First, believe in yourself and your capabilities. Be willing to learn. Study hard so that you can be very good. As you reach the college level and decide which engineering discipline you would rather be in, start to research different technical certifications that would be good to have. This will help build your credibility. Do internships before graduating college because this helps you to get real world experience. And finally participate in as many STEM events as possible.
I would suggest getting involved in peer groups. There are all sorts of women in tech clubs and groups you can join that will give you access to people who have the same career path as you! A great place to start is "Girls in Tech", follow them on LinkedIn and learn how and where to get involved!
I’m so happy you asked this question! I work in high tech and am often the only woman in the room. I also lead an employee resource group at my company that connects women so we don’t feel alone.
Overall, having diversity on an engineering team is a business imperative - look at this McKinsey study of women in STEM (https://www.mckinsey.com/industries/high-tech/our-insights/closing-the-tech-gender-gap-through-philanthropy-and-corporate-social-responsibility) Evidence based research has shown a public company’s stock price goes up with females leading. YOU ARE THE GAME CHANGER! Never under estimate your value as women in engineering.

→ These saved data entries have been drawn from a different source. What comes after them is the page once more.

(* ===== verification/Reservations.v ===== *)
(** * Analysis reservations

    Models [inktime/app/repositories/analysis_reservations.py]: the shared
    predicate that says which photo content already has queued or billed
    analysis work, evaluated over the queue's tables. *)

From S2P Require Import Prelude PyStr Json Sql Store.
Local Open Scope Z_scope.

(** [ACTIVE_BATCH_STATUSES] of repositories/analysis_batches.py *)
Definition ACTIVE_BATCH_STATUSES : list str :=
  map u ["preparing"; "uploading"; "upload_unknown"; "uploaded"; "submitting";
         "submission_unknown"; "validating"; "in_progress"; "finalizing"; "import_pending";
         "importing"; "cancelling"; "cleanup_pending"]%string.

(** [COALESCE(c,'')] *)
Definition coalesce (c : option str) : str := match c with Some s => s | None => [] end.

Definition is_null {A} (c : option A) : bool := match c with Some _ => false | None => true end.

Definition unknown_codes : list str :=
  map u ["BATCH-SUBMISSION-UNKNOWN"; "BATCH-UPLOAD-UNKNOWN"; "submission_unknown";
         "upload_unknown"; "submission_persist_unknown"]%string.

Definition held_batch (b : batch) : bool :=
  str_in (b_status b) ACTIVE_BATCH_STATUSES
  || (is_null (b_abandon_confirmed_at b)
      && (str_in (coalesce (b_last_error_code b)) unknown_codes
          || str_in (coalesce (b_reconciliation_error_code b)) unknown_codes
          || str_in (coalesce (b_remote_status b)) (map u ["submission_unknown"; "upload_unknown"]%string)
          || (negb (is_null (b_remote_batch_id b))
              && negb (str_in (coalesce (b_remote_status b))
                         (map u ["completed"; "failed"; "expired"; "cancelled"]%string))))).

Definition paid_batch_item (i : batch_item) (b : batch) : bool :=
  negb (is_null (b_remote_batch_id b))
  || (negb (is_null (b_submitted_at b)) && is_null (b_abandon_confirmed_at b)
      && negb (str_in (coalesce (b_remote_status b))
                 (map u ["failed"; "expired"; "cancelled"; "abandoned"]%string)))
  || negb (is_null (bi_raw_response i)) || negb (is_null (bi_request_id i))
  || str_in (bi_status i) (map u ["success"; "imported"]%string).

Definition valid_batch_retry (i : batch_item) (b : batch) : bool :=
  str_in (bi_status i) (map u ["failed"; "missing"; "retry_pending"; "schema_invalid";
                               "duplicate_custom_id"; "unexpected_custom_id"]%string)
  && str_in (b_status b) (map u ["completed"; "completed_with_errors"; "failed"; "expired";
                                 "cancelled"]%string)
  && str_in (coalesce (b_remote_status b)) (map u ["completed"; "failed"; "expired"; "cancelled"]%string)
  && negb (held_batch b).

(** The statuses of a job whose unfinished items keep their reservation. *)
Definition reserving_statuses : list job_status :=
  [JPending; JPreparing; JRunning; JPausing; JRetrying; JPaused; JBudgetExceeded].

(** [COALESCE(p.sha256,'')<>'' AND x=p.sha256] *)
Definition same_sha (p : photo) (x : option str) : bool :=
  opt_truthy (p_sha256 p) && match x with Some s => str_eqb s (coalesce (p_sha256 p)) | None => false end.

(** The photos whose queue items count against [p]. *)
Definition same_content (p rp : photo) : bool :=
  str_eqb (p_id rp) (p_id p) || same_sha p (p_sha256 rp).

(** JOIN of a batch item with its batch *)
Definition batch_of (d : db) (i : batch_item) : list batch :=
  List.filter (λ b, str_eqb (b_id b) (bi_batch i)) (batches d).

(** Queue half of the predicate: a job item that holds photo [p]. *)
Definition item_reserves (d : db) (p : photo) (it : item) (j : job) : bool :=
  str_eqb (j_id j) (i_job it)
  && existsb (λ rp, same_content p rp && bool_decide (i_photo it = Some (p_id rp))) (photos d)
  && istatus_in item_active (i_status it)
  && str_in (j_kind j) (map u ["analysis"; "analysis_batch"]%string)
  && (bool_decide (i_status it = IRunning) || jstatus_in reserving_statuses (j_status j)).

Definition batch_item_reserves (d : db) (p : photo) (bi : batch_item) : bool :=
  (bool_decide (bi_photo bi = Some (p_id p)) || same_sha p (Some (bi_sha256 bi)))
  && existsb held_batch (batch_of d bi).

Definition reserved_analysis (d : db) (p : photo) : bool :=
  existsb (λ it, existsb (item_reserves d p it) (jobs d)) (items d)
  || existsb (batch_item_reserves d p) (batch_items d).

(** [assert_no_batch_content_owner]: true when the code raises
    [AnalysisReservationConflict]. *)
Definition batch_content_owner (d : db) (content_sha256 : str) : bool :=
  existsb (λ bi, str_eqb (bi_sha256 bi) content_sha256
                 && existsb (λ b, held_batch b || paid_batch_item bi b) (batch_of d bi))
    (batch_items d)
  || existsb (λ it,
       istatus_in item_active (i_status it)
       && existsb (λ j, str_eqb (j_id j) (i_job it) && str_eqb (j_kind j) (u "analysis_batch")
                        && jstatus_in reserving_statuses (j_status j)) (jobs d)
       && existsb (λ p, bool_decide (i_photo it = Some (p_id p))
                        && bool_decide (p_sha256 p = Some content_sha256)) (photos d))
    (items d).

So what do you do when you get there:
First, find your Wolfpack or Girl Gang. These are the people who support you no matter what. They also give you straight talk to keep you focused. They give honest feedback and you do the same to make each other better. Look for them. I promise you will recognize each other.
Second, find your male supporters. These are the guys that sit in meetings and will say “what do you think Katie?” They’ll support you by repeating your idea/point AND give you credit for it. He'll sound something like this... "I like what Katie said about...(insert your idea here)". They’ll often clear the floor and hand you the mic.
Third, find your female mentor or sponsor. This gal is at a higher level than you. She’s seasoned and has journeyed through the jungle with a machete. Don't just ask "will you be my mentor". Set up meetings with her, have lunch with her, ask her for advice. Ask her to connect you with others, but also give something back. Share what your working on. Then help her make connections if you can. Get crazy and teach one of your hobbies if she's interested.
Last, Be. Fearless. Speak up in meetings, speak up when you have an idea, concern, question. 9x's out of 10 others are wondering the same thing. People will notice your fearlessness. Say bold things. Share bold ideas.
Those of us in engineering are waiting for you. We have shoulders for you to stand on. We can't wait for you to join us!
Be bold and carry on.
Congratulations on being interested in becoming an engineer. It takes a special person to enter this field and meet the demands which this career area presents. The first step is to get to know yourself to see if you share the personality traits which make engineers successful. The next step is doing networking to meet and talk to and possibly shadow engineers to see if this is something that you really want to do, as a career area could look much different on the inside than it looks from the outside.